▶ **Task goal**
In the material below, find each line holding the string "Operations" and copy it.

▶ **Data excerpts**
(* ===== verification/BAVL.v ===== *)
(** * The AVL tree ([badvpn/structure/BAVL.h])

    The tree is intrusive: a node is a part of the object it indexes and is known
    by its address, here a number. The memory of the nodes is a map from addresses
    to nodes; following a pointer that is null or leads to no node is a fault, as
    is a failed assertion. The value a node is ordered by is read from the object
    around it, by the function [value]. [BAVL_COUNT] is not defined in this
    program, so the counts are left out. *)

From S2P Require Import Prelude Effect.

Open Scope Z_scope.

Record BAVLNode := Node {
  parent : option nat;
  link0 : option nat;
  link1 : option nat;
  balance : Z;
}.

Record BAVL := Tree {
  root : option nat;
  memory : gmap nat BAVLNode;
}.

(** [n->link[side]] *)
Definition link (side : bool) (n : BAVLNode) : option nat := if side then link1 n else link0 n.

Definition with_parent (p : option nat) (n : BAVLNode) : BAVLNode := Node p (link0 n) (link1 n) (balance n).
Definition with_balance (b : Z) (n : BAVLNode) : BAVLNode := Node (parent n) (link0 n) (link1 n) b.
Definition with_link (side : bool) (p : option nat) (n : BAVLNode) : BAVLNode :=
  if side then Node (parent n) (link0 n) p (balance n) else Node (parent n) p (link1 n) (balance n).

(** [n] is the node [p] points to. *)
Definition points_to (p : option nat) (n : nat) : bool := bool_decide (p = Some n).

(** ** Access to the memory *)

Definition node (line : Z) (p : nat) : eff BAVL BAVLNode :=
  t ← get_st;
  match memory t !! p with Some n => mret n | None => bad line end.

Definition set_node (line : Z) (p : nat) (f : BAVLNode -> BAVLNode) : eff BAVL unit :=
  n ← node line p;
  upd_st (fun t => Tree (root t) (<[p := f n]> (memory t))).

Definition set_root (p : option nat) : eff BAVL unit := upd_st (fun t => Tree p (memory t)).

Definition deref (line : Z) (p : option nat) : eff BAVL nat :=
  match p with Some p => mret p | None => bad line end.

(** [if (p) p->parent = q] *)
Definition reparent (line : Z) (p : option nat) (q : nat) : eff BAVL unit :=
  match p with Some p => set_node line p (with_parent (Some q)) | None => mret tt end.

(** [if (q) q->link[side] = p; else tree->root = p;] *)
Definition hang (line : Z) (q : option nat) (side : BAVLNode -> bool) (p : option nat) : eff BAVL unit :=
  match q with
  | Some q => n ← node line q; set_node line q (with_link (side n) p)
  | None => set_root p
  end.

(** ** Rotation *)

Definition BAVL_rotate (r : nat) (dir : bool) : eff BAVL unit :=
  rn ← node 282 r;
  nr ← deref 284 (link (negb dir) rn);
  nrn ← node 284 nr;
  set_node 284 r (with_link (negb dir) (link dir nrn)) ;;
  reparent 286 (link dir nrn) r ;;
  set_node 288 nr (with_link dir (Some r)) ;;
  rn ← node 289 r;
  set_node 289 nr (with_parent (parent rn)) ;;
  hang 291 (parent rn) (fun q => points_to (link1 q) r) (Some nr) ;;
  set_node 295 r (with_parent (Some nr)).

(** ** Rebalancing *)

Definition BAVL_OPTNEG (val : Z) (neg : bool) : Z := if neg then - val else val.

(** The transformation of a node that is out of balance: the new top of the subtree
    and the new [delta]. *)
Definition restore (p : nat) (delta : Z) : eff BAVL (nat * Z) :=
  n ← node 444 p;
  let bside := balance n =? 2 in
  let bsidef := if bside then 1 else -1 in
  child ← deref 452 (link bside n);
  cn ← node 454 child;
  if balance cn * bsidef =? 1 then
    BAVL_rotate p (negb bside) ;;
    set_node 457 p (with_balance 0) ;;
    set_node 458 child (with_balance 0) ;;
    mret (child, delta - 1)
  else if balance cn * bsidef =? 0 then
    BAVL_rotate p (negb bside) ;;
    set_node 464 p (with_balance (1 * bsidef)) ;;
    set_node 465 child (with_balance (-1 * bsidef)) ;;
    mret (child, delta)
  else if balance cn * bsidef =? -1 then
    gchild ← deref 469 (link (negb bside) cn);
    BAVL_rotate child bside ;;
    BAVL_rotate p (negb bside) ;;
    gn ← node 473 gchild;
    set_node 473 p (with_balance (- Z.max 0 (balance gn * bsidef) * bsidef)) ;;
    set_node 474 child (with_balance (Z.max 0 (- balance gn * bsidef) * bsidef)) ;;
    set_node 475 gchild (with_balance 0) ;;
    mret (gchild, delta - 1)
  else bad 480.

(** Lines 430 to 482: a child on [side] has changed its height by [deltac]. *)
Definition adjust (p : nat) (side : bool) (deltac : Z) : eff BAVL (nat * Z) :=
  n ← node 431 p;
  let delta := Z.max deltac (BAVL_OPTNEG (balance n) side) - Z.max 0 (BAVL_OPTNEG (balance n) side) in
  assert_at 432 ((-1 <=? delta) && (delta <=? 1)) ;;
  set_node 435 p (with_balance (balance n - BAVL_OPTNEG deltac side)) ;;
  n ← node 441 p;
  if (balance n =? 2) || (balance n =? -2) then restore p delta else mret (p, delta).

(** The function calls itself on the parent; [fuel] bounds the length of the path to
    the root, and running out of it is a fault. *)
Fixpoint BAVL_rebalance (fuel : nat) (p : nat) (side : bool) (deltac : Z) : eff BAVL unit :=
  match fuel with
  | O => bad 419
  | S fuel =>
      assert_at 422 ((-1 <=? deltac) && (deltac <=? 1)) ;;
      n ← node 423 p;
      assert_at 423 ((-1 <=? balance n) && (balance n <=? 1)) ;;
      if deltac =? 0 then mret tt
      else
        top ← adjust p side deltac;
        assert_at 484 ((-1 <=? snd top) && (snd top <=? 1)) ;;
        n ← node 495 (fst top);
        match parent n with
        | Some q => qn ← node 496 q; BAVL_rebalance fuel q (points_to (link1 qn) (fst top)) (snd top)
        | None => mret tt
        end
  end.

(** No path has more nodes than the memory. *)
Definition depth (t : BAVL) : nat := S (size (memory t)).

(** ** Insertion and lookup *)

Section Operations.
Context {K : Type} (comparator : K -> K -> Z) (value : nat -> K).

Definition BAVL_compare_values (line : Z) (v1 v2 : K) : eff BAVL Z :=
  let res := comparator v1 v2 in
  assert_at line ((res =? -1) || (res =? 0) || (res =? 1)) ;;
  mret res.

Definition BAVL_Init : BAVL := Tree None ∅.

(** The loop that looks for [v] below [c]: the node that compares equal, or the
    node and the side where there is none. *)
Fixpoint descend (fuel : nat) (v : K) (c : nat) : eff BAVL (nat + nat * bool) :=
  match fuel with
  | O => bad 534
  | S fuel =>
      comp ← BAVL_compare_values 208 v (value c);
      if comp =? 0 then mret (inl c)
      else
        let side := comp =? 1 in
        n ← node 549 c;
        match link side n with
        | None => mret (inr (c, side))
        | Some c => descend fuel v c
        end
  end.

(** The result of the function and the node it stores in [*ref]. *)
Definition BAVL_Insert (p : nat) : eff BAVL (Z * option nat) :=
  t ← get_st;
  match root t with
  | None =>
      set_root (Some p) ;;
      upd_st (fun t => Tree (root t) (<[p := Node None None None 0]> (memory t))) ;;
      mret (1, None)
  | Some c =>
      found ← descend (depth t) (value p) c;
      match found with
      | inl c => mret (0, Some c)
      | inr (c, side) =>
          set_node 557 c (with_link side (Some p)) ;;
          upd_st (fun t => Tree (root t) (<[p := Node (Some c) None None 0]> (memory t))) ;;
          BAVL_rebalance (depth t) c side 1 ;;
          mret (1, Some c)
      end
  end.

Definition BAVL_Lookup (v : K) : eff BAVL (option nat) :=
  t ← get_st;
  match root t with
  | None => mret None
  | Some c =>
      found ← descend (depth t) v c;
      match found with inl c => mret (Some c) | inr (c, _) => mret (Some c) end
  end.

Definition BAVL_LookupExact (v : K) : eff BAVL (option nat) :=
  t ← get_st;
  match root t with
  | None => mret None
  | Some c =>
      found ← descend (depth t) v c;
      match found with inl c => mret (Some c) | inr _ => mret None end
  end.

(** ** Removal *)

Fixpoint subtree_end (fuel : nat) (side : bool) (p : nat) : eff BAVL nat :=
  match fuel with
  | O => bad 307
  | S fuel =>
      n ← node 307 p;
      match link side n with Some q => subtree_end fuel side q | None => mret p end
  end.

Definition BAVL_subtree_max (fuel : nat) (p : nat) : eff BAVL nat := subtree_end fuel true p.

Definition BAVL_replace_subtree (dest : nat) (p : option nat) : eff BAVL unit :=
  d ← node 317 dest;
  hang 318 (parent d) (fun q => points_to (link1 q) dest) p ;;
  match p with Some p => set_node 323 p (with_parent (parent d)) | None => mret tt end.

(** [n1->link[side] = n2->link[side]; n2->link[side] = temp;] with the parents of
    the children. *)
Definition swap_children (line : Z) (side : bool) (n1 n2 : nat) : eff BAVL unit :=
  m1 ← node line n1;
  m2 ← node line n2;
  set_node line n1 (with_link side (link side m2)) ;;
  reparent (line + 1) (link side m2) n1 ;;
  set_node (line + 3) n2 (with_link side (link side m1)) ;;
  reparent (line + 4) (link side m1) n2.

(** [n1] is the parent of [n2]. *)
Definition swap_connected (n1 n2 : nat) : eff BAVL unit :=
  m1 ← node 350 n1;
  let side := points_to (link1 m1) n2 in
  let c := link (negb side) m1 in
  m2 ← node 353 n2;
  set_node 353 n1 (with_link false (link false m2)) ;;
  reparent 354 (link false m2) n1 ;;
  set_node 356 n1 (with_link true (link true m2)) ;;
  reparent 357 (link true m2) n1 ;;
  m1 ← node 360 n1;
  set_node 360 n2 (with_parent (parent m1)) ;;
  hang 361 (parent m1) (fun q => points_to (link1 q) n1) (Some n2) ;;
  set_node 366 n2 (with_link side (Some n1)) ;;
  set_node 367 n1 (with_parent (Some n2)) ;;
  set_node 368 n2 (with_link (negb side) c) ;;
  reparent 369 c n2.

Definition swap_apart (n1 n2 : nat) : eff BAVL unit :=
  m1 ← node 375 n1;
  m2 ← node 376 n2;
  set_node 376 n1 (with_parent (parent m2)) ;;
  hang 377 (parent m2) (fun q => points_to (link1 q) n2) (Some n1) ;;
  set_node 381 n2 (with_parent (parent m1)) ;;
  hang 382 (parent m1) (fun q => points_to (link1 q) n1) (Some n2) ;;
  swap_children 388 false n1 n2 ;;
  swap_children 397 true n1 n2.

Definition BAVL_swap_nodes (n1 n2 : nat) : eff BAVL unit :=
  m1 ← node 341 n1;
  m2 ← node 341 n2;
  (if points_to (parent m2) n1 then swap_connected n1 n2
   else if points_to (parent m1) n2 then swap_connected n2 n1
   else swap_apart n1 n2) ;;
  m1 ← node 407 n1;
  m2 ← node 408 n2;
  set_node 408 n1 (with_balance (balance m2)) ;;
  set_node 409 n2 (with_balance (balance m1)).

Definition BAVL_Remove (p : nat) : eff BAVL unit :=
  t ← get_st;
  n ← node 589 p;
  match link0 n, link1 n with
  | Some l, Some _ => max ← BAVL_subtree_max (depth t) l; BAVL_swap_nodes p max
  | _, _ => mret tt
  end ;;
  n ← node 597 p;
  assert_at 597 (match link0 n, link1 n with Some _, Some _ => false | _, _ => true end) ;;
  let child := match link0 n with Some c => Some c | None => link1 n end in
  match parent n with
  | Some q =>
      qn ← node 604 q;
      let side := points_to (link1 qn) p in
      BAVL_replace_subtree p child ;;
      BAVL_rebalance (depth t) q side (-1)
  | None => BAVL_replace_subtree p child
  end.

(** ** Traversal *)

Definition BAVL_IsEmpty (t : BAVL) : bool := match root t with None => true | Some _ => false end.

Definition BAVL_GetFirst : eff BAVL (option nat) :=
  t ← get_st;
  match root t with None => mret None | Some p => q ← subtree_end (depth t) false p; mret (Some q) end.

Definition BAVL_GetLast : eff BAVL (option nat) :=
  t ← get_st;
  match root t with None => mret None | Some p => q ← subtree_end (depth t) true p; mret (Some q) end.

(** [while (n->parent && n == n->parent->link[side]) n = n->parent; n = n->parent;] *)
Fixpoint climb (fuel : nat) (side : bool) (p : nat) : eff BAVL (option nat) :=
  match fuel with
  | O => bad 712
  | S fuel =>
      n ← node 712 p;
      match parent n with
      | None => mret None
      | Some q => qn ← node 712 q; if points_to (link side qn) p then climb fuel side q else mret (Some q)
      end
  end.

Definition BAVL_GetNext (p : nat) : eff BAVL (option nat) :=
  t ← get_st;
  n ← node 706 p;
  match link1 n with
  | Some q => r ← subtree_end (depth t) false q; mret (Some r)
  | None => climb (depth t) true p
  end.

Definition BAVL_GetPrev (p : nat) : eff BAVL (option nat) :=
  t ← get_st;
  n ← node 723 p;
  match link0 n with
  | Some q => r ← subtree_end (depth t) true q; mret (Some r)
  | None => climb (depth t) false p
  end.

(** ** The self check of the tree *)

(** The two blocks of [_BAVL_assert_recurser] that check a child: the height of the
    subtree. *)
Definition check_child (line : Z) (recurser : nat -> eff BAVL Z) (p : nat) (order : Z) (c : option nat) : eff BAVL Z :=
  match c with
  | None => mret 0
  | Some c =>
      cn ← node line c;
      assert_at line (points_to (parent cn) p) ;;
      assert_at (line + 2) (comparator (value c) (value p) =? order) ;;
      recurser c
  end.

Fixpoint BAVL_assert_recurser (fuel : nat) (p : nat) : eff BAVL Z :=
  match fuel with
  | O => bad 224
  | S fuel =>
      n ← node 226 p;
      assert_at 226 (-1 <=? balance n) ;;
      assert_at 227 (balance n <=? 1) ;;
      height_left ← check_child 239 (BAVL_assert_recurser fuel) p (-1) (link0 n);
      height_right ← check_child 252 (BAVL_assert_recurser fuel) p 1 (link1 n);
      assert_at 263 (balance n =? height_right - height_left) ;;
      mret (Z.max height_left height_right + 1)
  end.

Definition BAVL_Verify : eff BAVL unit :=
  t ← get_st;
  match root t with
  | None => mret tt
  | Some p =>
      n ← node 792 p;
      assert_at 792 (match parent n with None => true | Some _ => false end) ;;
      BAVL_assert_recurser (depth t) p ;;
      mret tt
  end.

End Operations.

▶ **Result of this task**
Section Operations.
End Operations.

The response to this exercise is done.